A president's unfulfilled promise

A president's unfulfilled promise

It was supposed to be all mapped out. A regal Susilo Bambang Yudhoyono cruising implacably towards the end of his 10-year presidency, anointing a successor at a grand inauguration ceremony - and then slipping into the political twilight as a wise elder statesman.

So much for well-laid plans. Battered by corruption cases - and with even the military joining in the general criticism - the Indonesian President's majority Democrat Party is in tatters and already looking like an also-ran in next April's legislative elections.

That Dr Yudhoyono has been a disappointment is an understatement. Given the overwhelming mandate he enjoyed on the back of two presidential elections, his has been an administration of timid decision-making and missed opportunity. His defenders point to the fact that he has maintained stability. His detractors say that is not enough for a country with so much promise, even if it has been blunted by corruption, self-interest and poor governance.

Once-muted criticism is now in full flower, focusing particularly on Dr Yudhoyono's failure to rein in religious intolerance and to ram through key reforms that among other things would challenge the power of an entrenched bureaucracy.

More recently, with the economy weakening and balance-of- payment concerns growing, he has presided over a range of ill- conceived nationalist policies that have sent shock waves through the mining, oil and gas and agriculture sectors.

"I'm afraid there's no big economic policy," says one senior government official, who points out that the Cabinet is slowly disintegrating as elections loom and Dr Yudhoyono relies ever more heavily on his in-law, Chief Economic Minister Hatta Rajasa.

Pointing to a recent period when there was only a single full Cabinet meeting in five weeks, he says Dr Yudhoyono has been too preoccupied with party affairs, including what seems like the pointless task of finding a presidential candidate.

With the Democrats now hovering below 10 per cent in most polls, the winner from among the 11 diverse candidates in the US- style primary race will probably never make it to the starting post.

"What we have now is a President whose only interest is securing himself beyond 2014," says the official. But that's the problem. With 11 months to go, he has no guarantees the past won't come back to haunt him after retirement.

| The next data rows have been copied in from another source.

(* ===== verification/Spsc.v ===== *)
(** * The bounded SPSC channel is a FIFO queue

    Who holds a pointer to whose [notified], that no step of either side is stuck, and the
    refinement theorem. *)

From stdpp Require Import relations.
From S2P Require Import Prelude Ring SpscCore SpscRing.

(** ** Pointers to [notified] *)

Section Notes.
Context {T : Type}.
Implicit Types (s : SpscShared T) (f : SendFrame T) (g : RecvFrame T) (p : Producer T) (c : Consumer T) (l me peer : Local) (x : T) (xs put out : list T).

(** The slot of a side holds a pointer to the [notified] of the call it is in; the call has a [notified] and is not
    registered; no pointer. *)
Inductive Note := Pointing | Fresh | Free.

Definition send_note (o : SendOp) : Note := match o with O_send again reg => if again && reg then Pointing else Fresh | _ => Free end.
Definition recv_note (o : RecvOp) : Note := match o with R_recv _ again reg => if again && reg then Pointing else Fresh | _ => Free end.

Definition producer_note p : Note :=
  match p with
  | P_look f | P_push f | P_refresh f | P_write f | P_publish f | P_register f | P_unregister f _ | P_park f | P_swap f => send_note (op f)
  | _ => Free
  end.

Despite a lack of evidence, political rivals continue to question the motives for the 2008 Bank Century bailout, believing it will lead to criminal action against those in the leadership who are seen to have benefited in one way or another.

Vice-President Boediono is more in the firing line, but Dr Yudhoyono must also be feeling the heat. Similarly with the Hambalang graft scandal, which could still end up uncomfortably close to home for his son, Democrat secretary-general Edhie Baskoro.

Meanwhile, the President has found the time to write a book, Selalu Ada Pilihan (There Is Always A Choice), due out next month, which will discuss his personal experiences and answer his ever- growing army of critics.

He promises it will be "full of surprises" and says he is writing it himself "as my right of reply to rumours, critics, scorn and even slander during my leadership".

Only a week before the book announcement, Army Strategic Reserve commander Lieutenant-General Gatot Nurmantyo broke a decade of military silence by expressing doubts about the current course of an "empty democracy".

"Our democracy at the moment is populist and led by forces through means of a vote," he declared, in what could perhaps be taken as implied criticism of Dr Yudhoyono's rule. "The many are not necessarily right."

What made it more surprising is that Lt-Gen Nurmantyo, 53, has only been in charge of Indonesia's main combat force since June, after serving as governor of the military academy, East Java regional commander and head of the army's training command.

He could have chosen a better stage than a gathering of the thuggish, right-wing Pancasila Youth organisation, but he was making the point that Pancasila, the state ideology, was not being adhered to as a national unifying doctrine.

Most Indonesian commentators saw it as a blatant attempt by the army to meddle in politics, without considering that Lt-Gen Nurmantyo's criticism may not have been an attack on democracy itself, but on the way it is being practised.

Interestingly, a few days later the prestigious National Defence Institute issued a report saying the quality of governance across Indonesia was in a "fragile" state because of institutional and cultural weaknesses.

The military has always had a jaundiced view of civilian politicians, something that is now widely shared by most Indonesians, tired of the corruption and influence peddling that bedevils the country's Parliament and politics in general.

"There is a clear distinction between the army being not involved in day-to-day politics and its obligation to be concerned with its role in affairs of state," says former defence minister Juwono Sudarsono.

"Where affairs of state are concerned, the army must step in to prevent changes in the state ideology," he says. "In the current lexicon, even the most rabidly democratic activist understands that in the worst circumstances the army is the final arbiter."

A retired general himself, Dr Yudhoyono must be wondering what compelled the military to air its concerns so openly and what, if anything, it may portend for next year's election season.